Ukrainische Bürger können seit 11. Juni 2017 ohne Visum bis zu 90 Tage in die Europäische Union reisen, wenn sie einen biometrischen Pass mit gespeichertem Fingerabdruck besitzen. Eine Arbeitserlaubnis ist damit nicht verbunden.
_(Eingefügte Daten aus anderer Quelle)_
(** C15.  The plugin with a cache and the plugin without one answer alike in
    a world that does not change: when no rule of the options looks at the
    importer and every file that was transformed can be stat'ed, a sequence
    of imports through the hooks of the plugin with a cache, started on the
    empty cache, completes import by import as the same sequence through the
    hooks of the plugin without a cache. *)
Theorem plugin_cache_transparent options md w requests store :
  forallb (λ rule, negb (reads_importer rule.2)) (rules_of (opt_type options)) = true →
  stat_follows (typeOf options) (resolver_of options) (transform options md) w →
  (run_imports (plugin_setup options md true empty_build) w requests ∅).1 =
  (run_imports (plugin_setup options md false empty_build) w requests store).1.
Proof.
  intros Hk%(plugin_key_stable _ w) Hstat.
  pose proof (settled_empty (typeOf options) (resolver_of options) (transform options md) w)
    as Hs.
  revert Hs. generalize (∅ : Store) as cache. revert store.
  induction requests as [|args rest IH]; intros store cache Hs; [done|].
  rewrite !run_imports_cons.
  pose proof (import_resolver options md true w args) as Hc.
  pose proof (import_resolver options md false w args) as Hu.
  destruct (import_taken options md true false w args) as [[mc [mu [Ec Eu]]]|[Ec Eu]];
    rewrite Ec, Eu in *; cbn [fst snd]; [|f_equal; by apply IH].
  rewrite (Hc _ eq_refl), (Hu _ eq_refl). unfold load_callback. rewrite run_lift. cbn [fst snd].
  destruct (load_settled _ _ _ w (load_args (resolve_callback args)) cache Hk Hstat Hs)
    as [Hr Hs'].
  unfold load in Hr, Hs'. rewrite Hr. f_equal. by apply IH.
Qed.

(** The defaults are written into the options object of the caller (lines 32
    and 35): an object that went through one construction keeps the base
    directory it got there in a second one, wherever the process then is. *)
Lemma with_defaults_sticky proc proc' given :
  truthy (process_cwd proc) = true →
  with_defaults proc' (with_defaults proc given) = with_defaults proc given.
Proof.
  intros Hcwd. unfold with_defaults. simpl.
  destruct (opt_basedir given) as [[|c s]|], (opt_picomatch given); simpl;
    by rewrite ?Hcwd.
Qed.

End plugin_properties.

Section plugin_paths.
Context `{PathLaws}.

(** With path functions that have the laws of [PathLaws], the module
    made for an import [p/name] that starts with "./" or "../" is resolved
    from the directory [p] of the resolve directory of the import: the
    directory the style sheet is in. *)
Lemma relative_import_resolve_dir options md w args p name r :
  path args = p +:+ "/" +:+ name → is_relative (path args) = true → plain name = true →
  typeOf options args ≠ "css" →
  (file <~ resolver_of options w args ;;
   transform options md w file (typeOf options args)) = Normal r →
  out_resolveDir r = Some (path_resolve (resolveDir args) p).
Proof.
  intros Hpath Hrel Hname Htype. unfold resolver_of. rewrite Hrel. simpl.
  intros (text & _ & ->)%transform_Normal. rewrite package_js by done. simpl.
  unfold pathResolve. rewrite Hpath, dirname_of_resolved; [done| |done].
  intros ->. by rewrite Hpath in Hrel.
Qed.

End plugin_paths.

(** ** Witnesses

    The plugin of the fixture, as [sassPlugin] builds it. *)

Definition demo_build : Build :=
  match sassPlugin demo_process demo_options with
  | Constructed plugin _ => setup plugin empty_build
  | Exit _ _ => empty_build
  end.

(** The import of [path] from the file [main.js] of [/project/src]. *)
Definition demo_import (files : Files) (path : string) (store : Store)
    : option (completion OnLoadResult * Store) :=
  (λ m : M Store OnLoadResult, run m store) <$>
  import demo_build (world_of files) (request "/project/src" path "/project/src/main.js").

(** The cache of the plugin of the fixture after the import of [path]. *)
Definition demo_import_store (path : string) : Store :=
  default ∅ (snd <$> demo_import demo_files path ∅).

Definition lost_process : Process := {|
  process_cwd := "/tmp";
  findModuleDirectory := λ _, None;
|}.

Example demo_import_examples :
  fst <$> demo_import demo_files "./a.css" ∅ =
    Some (Normal {| contents := "body{color:red}"; loader := Loader_css;
                    out_resolveDir := None |}) ∧
  fst <$> demo_import demo_files "./c.scss" ∅ =
    Some (Normal {| contents := "a{b:c}"; loader := Loader_css; out_resolveDir := None |}) ∧
  fst <$> demo_import demo_files "pkg/d.scss" ∅ =
    Some (Normal {| contents := "p{q:$r}"; loader := Loader_css; out_resolveDir := None |}) ∧
  fst <$> demo_import demo_files "nowhere/e.scss" ∅ =
    Some (Throw (ResolutionError "nowhere/e.scss")) ∧
  demo_import demo_files "./main.js" ∅ = None.
Proof. by vm_compute. Qed.

Lemma plugin_cache_shaped_witness :
  store_all entry_shaped
    (run (load_callback (with_defaults demo_process demo_options) "/project/node_modules" true
            (λ _ args, Normal (pathResolve args)) (world_of demo_files)
            (load_request "/project/src" "./b.scss" "/project/src/main.js")) ∅).2.
Proof.
  apply (plugin_cache_shaped (with_defaults demo_process demo_options)
           "/project/node_modules" ∅).
  - intros dir file entry. unfold entry_at. by rewrite lookup_empty.
  - apply rtc_once.
    exact (plugin_step_import _ _ (world_of demo_files)
             (request "/project/src" "./b.scss" "/project/src/main.js") _ ∅ eq_refl).
Defined.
Die Visabefreiung gilt für alle EU-Staaten mit Ausnahme Großbritanniens und Irlands (DS 11.6.2017).
Quellen:
- AA - Auswärtiges Amt (7.2.2017): Bericht über die asyl- und abschiebungsrelevante Lage in der Ukraine, https://www.ecoi.net/file_upload/4598_1488455088_deutschland-auswaertiges-amt-bericht-ueber-die-asyl-und-abschiebungsrelevante-lage-in-der-ukraine-stand-januar-2017-07-02-2017.pdf, Zugriff 31.5.2017
- AA - Auswärtiges Amt (2.2017a): Ukraine, http://www.auswaertiges-amt.de/DE/Aussenpolitik/Laender/Laenderinfos/01-Nodes_Uebersichtsseiten/Ukraine_node.html, Zugriff 31.5.2017
- DS - Der Standard (11.6.2017): Ukrainer feierten Aufhebung der Visapflicht für die EU, http://derstandard.at/2000059097595/Ukrainer-feierten-Aufhebung-der-Visapflicht-fuer-die-EU, Zugriff 19.6.2017
- USDOS - US Department of State (3.3.2017a): Country Report on Human Rights Practices 2016 - Ukraine, https://www.ecoi.net/local_link/337222/480033_de.html, Zugriff 31.5.2017
3. Sicherheitslage
Der nach der "Revolution der Würde" auf dem Kiewer Maidan im Winter 2013/2014 und der Flucht von Wiktor Janukowytsch vom mit großer Mehrheit bereits im ersten Wahlgang am 07.06.2014 direkt zum Präsidenten gewählte Petro Poroschenko verfolgt eine europafreundliche Reformpolitik, die von der internationalen Gemeinschaft maßgeblich unterstützt wird. Diese Politik hat zu einer Stabilisierung der Verhältnisse im Inneren geführt, obwohl Russland im März 2014 die Krim annektierte und seit Frühjahr 2014 separatistische "Volksrepubliken" im Osten der Ukraine unterstützt (AA 7.2.2017).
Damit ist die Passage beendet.